Segment Start: MATERIAL PROVIDED

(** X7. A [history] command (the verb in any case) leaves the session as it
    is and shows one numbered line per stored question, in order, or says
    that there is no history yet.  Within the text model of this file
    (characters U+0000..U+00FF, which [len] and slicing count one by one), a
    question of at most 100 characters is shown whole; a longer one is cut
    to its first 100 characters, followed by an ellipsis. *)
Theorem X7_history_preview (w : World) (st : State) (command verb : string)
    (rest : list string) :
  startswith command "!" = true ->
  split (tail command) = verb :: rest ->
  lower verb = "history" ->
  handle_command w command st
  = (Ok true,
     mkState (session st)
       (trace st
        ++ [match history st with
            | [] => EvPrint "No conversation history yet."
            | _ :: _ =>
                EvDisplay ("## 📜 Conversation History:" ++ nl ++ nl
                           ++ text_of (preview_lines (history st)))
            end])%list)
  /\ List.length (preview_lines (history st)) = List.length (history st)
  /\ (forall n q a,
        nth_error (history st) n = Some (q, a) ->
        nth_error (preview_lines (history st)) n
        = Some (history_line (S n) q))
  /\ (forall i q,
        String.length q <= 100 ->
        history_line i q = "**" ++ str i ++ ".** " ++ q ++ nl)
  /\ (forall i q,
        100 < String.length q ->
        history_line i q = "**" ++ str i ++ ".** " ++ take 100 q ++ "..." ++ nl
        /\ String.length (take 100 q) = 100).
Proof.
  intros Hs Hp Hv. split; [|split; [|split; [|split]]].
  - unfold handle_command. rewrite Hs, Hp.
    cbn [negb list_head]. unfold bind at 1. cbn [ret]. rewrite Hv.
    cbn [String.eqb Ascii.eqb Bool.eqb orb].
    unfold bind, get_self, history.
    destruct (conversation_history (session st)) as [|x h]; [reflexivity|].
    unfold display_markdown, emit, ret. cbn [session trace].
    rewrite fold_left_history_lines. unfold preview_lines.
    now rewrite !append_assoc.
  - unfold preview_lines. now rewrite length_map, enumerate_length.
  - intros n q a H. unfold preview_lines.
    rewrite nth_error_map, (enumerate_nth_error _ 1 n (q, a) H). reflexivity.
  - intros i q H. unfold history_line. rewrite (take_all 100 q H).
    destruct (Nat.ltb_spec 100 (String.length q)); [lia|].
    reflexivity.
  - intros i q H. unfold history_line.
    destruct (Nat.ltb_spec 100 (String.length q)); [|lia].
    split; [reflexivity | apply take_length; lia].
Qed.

Segment End: MATERIAL PROVIDED
Segment Start: MATERIAL PROVIDED

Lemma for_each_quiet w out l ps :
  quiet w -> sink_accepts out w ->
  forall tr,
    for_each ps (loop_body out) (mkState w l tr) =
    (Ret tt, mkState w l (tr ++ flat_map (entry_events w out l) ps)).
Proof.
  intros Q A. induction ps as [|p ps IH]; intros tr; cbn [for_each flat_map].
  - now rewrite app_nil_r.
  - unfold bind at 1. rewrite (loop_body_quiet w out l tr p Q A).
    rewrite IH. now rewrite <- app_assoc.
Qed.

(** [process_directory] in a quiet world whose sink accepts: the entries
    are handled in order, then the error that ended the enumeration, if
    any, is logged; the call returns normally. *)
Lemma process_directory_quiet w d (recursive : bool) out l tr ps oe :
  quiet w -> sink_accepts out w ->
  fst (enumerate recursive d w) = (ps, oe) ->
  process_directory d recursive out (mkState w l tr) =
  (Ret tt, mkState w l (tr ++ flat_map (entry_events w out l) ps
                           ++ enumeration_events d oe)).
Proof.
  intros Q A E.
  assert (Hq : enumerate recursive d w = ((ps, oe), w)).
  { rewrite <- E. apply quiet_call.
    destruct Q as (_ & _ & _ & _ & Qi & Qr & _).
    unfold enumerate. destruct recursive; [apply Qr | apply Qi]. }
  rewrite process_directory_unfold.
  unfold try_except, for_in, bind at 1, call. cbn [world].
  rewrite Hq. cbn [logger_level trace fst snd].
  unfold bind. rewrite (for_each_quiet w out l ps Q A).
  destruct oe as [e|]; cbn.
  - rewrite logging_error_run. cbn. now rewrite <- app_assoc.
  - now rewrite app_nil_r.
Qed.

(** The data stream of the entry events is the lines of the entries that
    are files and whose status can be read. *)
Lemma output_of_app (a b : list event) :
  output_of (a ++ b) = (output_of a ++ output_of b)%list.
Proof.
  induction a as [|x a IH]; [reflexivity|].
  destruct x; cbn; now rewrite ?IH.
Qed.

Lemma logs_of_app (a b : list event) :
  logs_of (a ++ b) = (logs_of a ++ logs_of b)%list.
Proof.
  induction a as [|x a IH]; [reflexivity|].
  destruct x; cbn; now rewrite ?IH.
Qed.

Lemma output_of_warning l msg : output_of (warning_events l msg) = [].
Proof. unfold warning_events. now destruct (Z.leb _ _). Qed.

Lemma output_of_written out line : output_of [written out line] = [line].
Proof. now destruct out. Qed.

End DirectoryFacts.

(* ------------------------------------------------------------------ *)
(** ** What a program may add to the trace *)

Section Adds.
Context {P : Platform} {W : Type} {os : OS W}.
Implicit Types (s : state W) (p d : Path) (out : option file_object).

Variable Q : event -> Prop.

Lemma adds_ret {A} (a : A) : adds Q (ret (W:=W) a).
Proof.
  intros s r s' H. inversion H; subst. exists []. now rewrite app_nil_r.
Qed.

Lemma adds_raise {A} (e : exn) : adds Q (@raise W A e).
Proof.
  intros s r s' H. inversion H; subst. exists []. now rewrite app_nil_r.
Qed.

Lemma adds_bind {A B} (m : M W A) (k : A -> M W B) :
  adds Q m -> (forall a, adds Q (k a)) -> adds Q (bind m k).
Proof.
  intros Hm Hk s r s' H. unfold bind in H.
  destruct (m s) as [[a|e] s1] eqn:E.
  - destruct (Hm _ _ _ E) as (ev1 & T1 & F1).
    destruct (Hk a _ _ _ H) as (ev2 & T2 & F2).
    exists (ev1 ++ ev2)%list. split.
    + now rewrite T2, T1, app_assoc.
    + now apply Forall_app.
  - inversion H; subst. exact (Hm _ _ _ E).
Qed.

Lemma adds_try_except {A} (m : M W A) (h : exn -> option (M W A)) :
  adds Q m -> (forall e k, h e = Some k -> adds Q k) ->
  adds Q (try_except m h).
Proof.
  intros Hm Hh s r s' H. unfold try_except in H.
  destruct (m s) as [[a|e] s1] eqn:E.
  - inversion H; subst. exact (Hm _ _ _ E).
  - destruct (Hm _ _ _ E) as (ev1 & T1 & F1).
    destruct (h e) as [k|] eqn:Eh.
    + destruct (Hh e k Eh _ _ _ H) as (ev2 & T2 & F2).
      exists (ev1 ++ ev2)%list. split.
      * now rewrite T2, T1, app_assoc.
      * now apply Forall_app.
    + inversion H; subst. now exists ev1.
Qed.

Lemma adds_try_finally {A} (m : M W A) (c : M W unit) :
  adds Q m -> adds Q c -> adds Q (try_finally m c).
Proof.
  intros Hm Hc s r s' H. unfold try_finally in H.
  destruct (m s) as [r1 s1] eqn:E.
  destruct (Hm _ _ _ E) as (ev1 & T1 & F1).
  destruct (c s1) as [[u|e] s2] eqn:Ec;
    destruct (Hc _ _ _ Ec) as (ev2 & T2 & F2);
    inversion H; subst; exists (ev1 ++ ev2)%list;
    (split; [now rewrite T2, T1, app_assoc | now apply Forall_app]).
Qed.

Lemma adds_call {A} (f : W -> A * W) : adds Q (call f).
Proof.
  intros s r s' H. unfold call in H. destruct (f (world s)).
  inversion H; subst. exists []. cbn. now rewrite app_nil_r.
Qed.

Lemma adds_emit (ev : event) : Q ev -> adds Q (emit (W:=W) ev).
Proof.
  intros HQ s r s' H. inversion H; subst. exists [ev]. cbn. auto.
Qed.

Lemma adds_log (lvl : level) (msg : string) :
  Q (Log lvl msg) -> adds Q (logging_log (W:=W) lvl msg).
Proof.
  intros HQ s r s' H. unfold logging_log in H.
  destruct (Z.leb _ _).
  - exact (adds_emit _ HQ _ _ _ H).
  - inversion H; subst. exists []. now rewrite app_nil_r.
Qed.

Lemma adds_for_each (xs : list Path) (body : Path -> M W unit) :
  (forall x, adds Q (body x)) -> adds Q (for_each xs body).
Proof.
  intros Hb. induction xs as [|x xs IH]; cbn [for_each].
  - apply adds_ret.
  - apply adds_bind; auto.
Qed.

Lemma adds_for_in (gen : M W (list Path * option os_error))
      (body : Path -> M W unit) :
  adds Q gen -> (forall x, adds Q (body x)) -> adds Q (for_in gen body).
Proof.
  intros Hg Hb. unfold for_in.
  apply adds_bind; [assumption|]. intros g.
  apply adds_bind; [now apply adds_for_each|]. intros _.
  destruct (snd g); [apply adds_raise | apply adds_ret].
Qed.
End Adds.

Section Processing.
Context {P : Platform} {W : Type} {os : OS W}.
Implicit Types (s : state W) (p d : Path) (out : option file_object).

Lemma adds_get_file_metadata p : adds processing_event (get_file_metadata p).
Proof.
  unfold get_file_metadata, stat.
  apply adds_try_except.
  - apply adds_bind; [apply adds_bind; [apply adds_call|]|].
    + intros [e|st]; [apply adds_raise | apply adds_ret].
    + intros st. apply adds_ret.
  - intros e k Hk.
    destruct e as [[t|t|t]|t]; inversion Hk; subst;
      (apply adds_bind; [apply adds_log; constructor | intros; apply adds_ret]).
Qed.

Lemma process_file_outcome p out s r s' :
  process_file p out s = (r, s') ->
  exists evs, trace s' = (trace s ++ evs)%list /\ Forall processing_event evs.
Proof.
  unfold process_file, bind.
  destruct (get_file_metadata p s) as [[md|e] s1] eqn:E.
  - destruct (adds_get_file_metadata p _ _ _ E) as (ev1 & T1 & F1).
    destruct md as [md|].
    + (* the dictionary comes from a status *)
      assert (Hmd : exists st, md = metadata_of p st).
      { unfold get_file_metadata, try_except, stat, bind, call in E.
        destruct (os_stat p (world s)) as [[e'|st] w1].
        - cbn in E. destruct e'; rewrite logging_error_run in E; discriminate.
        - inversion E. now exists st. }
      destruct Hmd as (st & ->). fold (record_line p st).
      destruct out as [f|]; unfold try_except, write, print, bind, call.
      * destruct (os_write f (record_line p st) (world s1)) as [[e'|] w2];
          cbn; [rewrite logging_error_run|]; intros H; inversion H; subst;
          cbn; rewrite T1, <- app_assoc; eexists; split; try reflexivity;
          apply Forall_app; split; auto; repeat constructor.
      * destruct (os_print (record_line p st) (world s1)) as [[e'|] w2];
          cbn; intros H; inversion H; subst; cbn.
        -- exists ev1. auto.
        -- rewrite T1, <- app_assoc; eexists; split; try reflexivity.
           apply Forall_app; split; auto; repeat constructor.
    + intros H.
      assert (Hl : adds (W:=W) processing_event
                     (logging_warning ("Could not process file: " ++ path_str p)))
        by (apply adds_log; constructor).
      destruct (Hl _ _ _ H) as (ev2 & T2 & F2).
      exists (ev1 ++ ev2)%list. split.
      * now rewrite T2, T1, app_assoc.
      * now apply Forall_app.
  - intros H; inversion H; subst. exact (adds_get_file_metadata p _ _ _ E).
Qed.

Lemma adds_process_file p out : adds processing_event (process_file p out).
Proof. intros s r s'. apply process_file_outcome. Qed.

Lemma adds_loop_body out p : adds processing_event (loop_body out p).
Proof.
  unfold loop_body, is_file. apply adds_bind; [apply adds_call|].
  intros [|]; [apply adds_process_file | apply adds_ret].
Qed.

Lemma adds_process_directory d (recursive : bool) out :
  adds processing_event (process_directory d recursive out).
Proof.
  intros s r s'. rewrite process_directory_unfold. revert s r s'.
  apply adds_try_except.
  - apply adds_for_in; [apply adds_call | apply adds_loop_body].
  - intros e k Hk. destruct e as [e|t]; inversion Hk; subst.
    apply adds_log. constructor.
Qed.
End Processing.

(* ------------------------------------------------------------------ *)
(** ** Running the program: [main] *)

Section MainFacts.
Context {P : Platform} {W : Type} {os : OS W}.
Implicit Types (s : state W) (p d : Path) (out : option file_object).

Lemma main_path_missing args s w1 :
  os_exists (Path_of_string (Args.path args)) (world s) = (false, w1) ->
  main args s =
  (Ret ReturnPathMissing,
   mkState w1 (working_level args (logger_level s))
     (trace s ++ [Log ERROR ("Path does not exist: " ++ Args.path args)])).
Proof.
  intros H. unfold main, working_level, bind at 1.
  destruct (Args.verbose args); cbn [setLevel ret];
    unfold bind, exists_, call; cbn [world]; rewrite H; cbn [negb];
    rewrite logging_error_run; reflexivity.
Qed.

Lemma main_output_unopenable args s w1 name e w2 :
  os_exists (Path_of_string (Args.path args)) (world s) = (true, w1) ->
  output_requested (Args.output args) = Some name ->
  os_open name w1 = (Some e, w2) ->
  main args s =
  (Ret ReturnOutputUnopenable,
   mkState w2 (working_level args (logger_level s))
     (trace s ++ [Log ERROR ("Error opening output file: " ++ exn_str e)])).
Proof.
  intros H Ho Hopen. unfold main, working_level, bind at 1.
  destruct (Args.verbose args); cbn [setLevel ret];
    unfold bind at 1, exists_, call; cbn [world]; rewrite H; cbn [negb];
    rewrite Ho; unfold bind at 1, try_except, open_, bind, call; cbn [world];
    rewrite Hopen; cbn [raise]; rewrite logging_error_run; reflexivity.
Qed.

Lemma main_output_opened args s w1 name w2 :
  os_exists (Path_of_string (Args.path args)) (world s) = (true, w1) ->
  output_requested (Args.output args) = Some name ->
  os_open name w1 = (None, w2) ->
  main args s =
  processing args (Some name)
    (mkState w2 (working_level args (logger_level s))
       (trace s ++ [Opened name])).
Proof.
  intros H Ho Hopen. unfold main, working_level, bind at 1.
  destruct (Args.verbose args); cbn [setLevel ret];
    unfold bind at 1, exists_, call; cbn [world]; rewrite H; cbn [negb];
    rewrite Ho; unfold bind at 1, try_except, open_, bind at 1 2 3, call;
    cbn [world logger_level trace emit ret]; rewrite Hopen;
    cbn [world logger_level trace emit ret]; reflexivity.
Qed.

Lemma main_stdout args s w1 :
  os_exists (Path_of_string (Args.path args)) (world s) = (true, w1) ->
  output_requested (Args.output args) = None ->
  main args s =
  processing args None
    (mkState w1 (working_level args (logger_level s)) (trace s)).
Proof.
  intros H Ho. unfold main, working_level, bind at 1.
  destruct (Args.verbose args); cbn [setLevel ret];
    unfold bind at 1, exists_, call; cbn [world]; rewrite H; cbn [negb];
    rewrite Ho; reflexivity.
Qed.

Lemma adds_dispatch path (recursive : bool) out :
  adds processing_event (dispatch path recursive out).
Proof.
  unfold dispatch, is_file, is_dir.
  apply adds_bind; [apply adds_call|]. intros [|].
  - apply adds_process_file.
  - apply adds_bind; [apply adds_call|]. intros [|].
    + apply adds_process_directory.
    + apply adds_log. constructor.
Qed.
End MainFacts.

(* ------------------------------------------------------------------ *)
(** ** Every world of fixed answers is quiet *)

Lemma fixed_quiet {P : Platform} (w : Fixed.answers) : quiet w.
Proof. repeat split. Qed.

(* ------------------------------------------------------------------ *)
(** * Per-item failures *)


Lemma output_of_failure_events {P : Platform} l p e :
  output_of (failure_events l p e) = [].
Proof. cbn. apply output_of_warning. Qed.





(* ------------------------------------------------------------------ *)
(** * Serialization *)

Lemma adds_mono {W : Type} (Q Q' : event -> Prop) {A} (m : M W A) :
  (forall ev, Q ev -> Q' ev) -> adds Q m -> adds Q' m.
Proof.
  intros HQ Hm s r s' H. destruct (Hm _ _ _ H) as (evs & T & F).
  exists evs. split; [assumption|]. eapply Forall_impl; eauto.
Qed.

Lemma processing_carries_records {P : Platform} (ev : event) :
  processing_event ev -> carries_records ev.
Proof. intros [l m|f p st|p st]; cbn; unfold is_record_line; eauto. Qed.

Segment End: MATERIAL PROVIDED
Segment Start: MATERIAL PROVIDED

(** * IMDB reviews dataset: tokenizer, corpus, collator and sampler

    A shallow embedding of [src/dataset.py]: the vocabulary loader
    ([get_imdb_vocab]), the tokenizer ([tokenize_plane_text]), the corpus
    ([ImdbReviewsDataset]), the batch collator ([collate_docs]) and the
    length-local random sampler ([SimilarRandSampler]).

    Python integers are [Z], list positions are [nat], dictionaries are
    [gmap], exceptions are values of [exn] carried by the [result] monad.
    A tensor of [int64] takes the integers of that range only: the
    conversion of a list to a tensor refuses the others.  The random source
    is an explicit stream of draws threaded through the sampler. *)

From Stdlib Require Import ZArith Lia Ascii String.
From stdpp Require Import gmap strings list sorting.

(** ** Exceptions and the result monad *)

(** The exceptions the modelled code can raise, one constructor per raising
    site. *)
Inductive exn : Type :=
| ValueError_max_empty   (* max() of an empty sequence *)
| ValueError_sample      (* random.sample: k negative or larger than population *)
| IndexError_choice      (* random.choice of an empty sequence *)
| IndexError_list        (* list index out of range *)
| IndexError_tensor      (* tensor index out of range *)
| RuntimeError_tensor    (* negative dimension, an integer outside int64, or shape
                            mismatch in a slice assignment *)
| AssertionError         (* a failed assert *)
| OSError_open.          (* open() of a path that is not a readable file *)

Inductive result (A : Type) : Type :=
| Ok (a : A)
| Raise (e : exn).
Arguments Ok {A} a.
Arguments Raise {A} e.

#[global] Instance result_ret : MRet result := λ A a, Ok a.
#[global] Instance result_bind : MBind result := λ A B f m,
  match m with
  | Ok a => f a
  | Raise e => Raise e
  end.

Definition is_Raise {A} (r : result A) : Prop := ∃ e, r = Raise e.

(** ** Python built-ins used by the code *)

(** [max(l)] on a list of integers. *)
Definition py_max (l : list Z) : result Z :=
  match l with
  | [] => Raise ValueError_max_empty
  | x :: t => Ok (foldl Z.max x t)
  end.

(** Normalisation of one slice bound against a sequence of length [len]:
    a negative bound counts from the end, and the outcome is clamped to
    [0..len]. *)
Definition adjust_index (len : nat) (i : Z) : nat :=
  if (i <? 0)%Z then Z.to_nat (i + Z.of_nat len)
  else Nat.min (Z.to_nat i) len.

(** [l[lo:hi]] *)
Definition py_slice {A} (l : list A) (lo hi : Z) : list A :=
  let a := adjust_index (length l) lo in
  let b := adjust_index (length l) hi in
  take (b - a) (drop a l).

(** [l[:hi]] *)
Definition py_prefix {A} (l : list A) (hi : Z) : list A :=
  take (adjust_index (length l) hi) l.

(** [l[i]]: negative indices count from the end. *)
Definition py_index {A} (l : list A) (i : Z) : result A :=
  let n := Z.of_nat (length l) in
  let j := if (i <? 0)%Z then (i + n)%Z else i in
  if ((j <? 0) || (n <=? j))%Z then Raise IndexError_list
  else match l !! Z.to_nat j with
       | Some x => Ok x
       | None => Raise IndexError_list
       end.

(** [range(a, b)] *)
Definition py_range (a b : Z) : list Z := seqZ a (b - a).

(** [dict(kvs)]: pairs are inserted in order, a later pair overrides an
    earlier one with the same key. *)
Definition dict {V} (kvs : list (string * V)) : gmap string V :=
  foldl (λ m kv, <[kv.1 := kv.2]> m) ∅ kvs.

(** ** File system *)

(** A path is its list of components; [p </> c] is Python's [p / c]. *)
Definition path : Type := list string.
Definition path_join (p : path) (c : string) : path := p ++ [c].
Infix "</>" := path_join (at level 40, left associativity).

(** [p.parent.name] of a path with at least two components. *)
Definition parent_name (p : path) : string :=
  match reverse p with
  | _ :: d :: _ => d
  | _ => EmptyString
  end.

Segment End: MATERIAL PROVIDED

TASK OBJECTIVE:
All that is wanted is the stretch of lines above from the one containing "Lemma output_of_written out" through the one containing "(m : M W A) (k", duplicated exactly.

RESPONSE TO THIS TASK:
Lemma output_of_written out line : output_of [written out line] = [line].
Proof. now destruct out. Qed.

End DirectoryFacts.

(* ------------------------------------------------------------------ *)
(** ** What a program may add to the trace *)

Section Adds.
Context {P : Platform} {W : Type} {os : OS W}.
Implicit Types (s : state W) (p d : Path) (out : option file_object).

Variable Q : event -> Prop.

Lemma adds_ret {A} (a : A) : adds Q (ret (W:=W) a).
Proof.
  intros s r s' H. inversion H; subst. exists []. now rewrite app_nil_r.
Qed.

Lemma adds_raise {A} (e : exn) : adds Q (@raise W A e).
Proof.
  intros s r s' H. inversion H; subst. exists []. now rewrite app_nil_r.
Qed.

Lemma adds_bind {A B} (m : M W A) (k : A -> M W B) :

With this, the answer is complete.